====== Task material
(** Rounds of [2^(n-1)], ..., 2, 1 matches add up to [2^n - 1]. *)
Lemma length_rounds a (n : nat) :
  Z.of_nat (length (seqZ a (Z.of_nat n) ≫= λ round, (λ i, (round, i)) <$> seq 0 (Z.to_nat (2 ^ (a + Z.of_nat n - 1 - round))))) =
    2 ^ Z.of_nat n - 1.
Proof.
  revert a. induction n as [|n IH]; intros a; [done|].
  rewrite seqZ_cons by lia. replace (Z.pred (Z.of_nat (S n))) with (Z.of_nat n) by lia.
  rewrite bind_cons, length_app, length_fmap, length_seq, Nat2Z.inj_add.
  specialize (IH (Z.succ a)).
  replace (Z.succ a + Z.of_nat n - 1) with (a + Z.of_nat (S n) - 1) in IH by lia. rewrite IH.
  replace (a + Z.of_nat (S n) - 1 - a) with (Z.of_nat n) by lia.
  rewrite Z2Nat.id by (apply Z.pow_nonneg; lia).
  rewrite Nat2Z.inj_succ, Z.pow_succ_r by lia. lia.
Qed.

Section spec.
Context `{Prisma} `{Percentage} `{Shuffle}.

(** ** Calls as steps *)

Inductive t_op :=
| OpCreate (organizerId : string) (config : TournamentConfig)
| OpRegister (tid user : string)
| OpCheckIn (tid user : string)
| OpGenerate (tid : string)
| OpResult (tid mid : string) (result : MatchResult)
| OpProgress (tid : string)
| OpMaintenance.

(** A call that reads the clock at [now], and perhaps again at [now']. *)
Definition t_run (now now' : Z) (op : t_op) : M TDB unit :=
  match op with
  | OpCreate o c => _ ← createTournament o c; mret tt
  | OpRegister tid u => _ ← registerPlayer now tid u; mret tt
  | OpCheckIn tid u => _ ← checkInPlayer now tid u; mret tt
  | OpGenerate tid => _ ← generateBracket tid; mret tt
  | OpResult tid mid r => _ ← handleMatchResult now now' tid mid r; mret tt
  | OpProgress tid => updateTournamentProgress now tid
  | OpMaintenance => runMaintenance now now'
  end.

(** The clock and the tables; the clock does not go back. *)
Inductive t_step : Z * TDB → Z * TDB → Prop :=
| t_call c now now' op db db' r :
    c ≤ now → now ≤ now' → t_run now now' op db = (db', r) → t_step (c, db) (now', db').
============
Exercise ▸ Pull each line containing "string" from the records.

Final answer ▸
| OpCreate (organizerId : string) (config : TournamentConfig)
| OpRegister (tid user : string)
| OpCheckIn (tid user : string)
| OpGenerate (tid : string)
| OpResult (tid mid : string) (result : MatchResult)
| OpProgress (tid : string)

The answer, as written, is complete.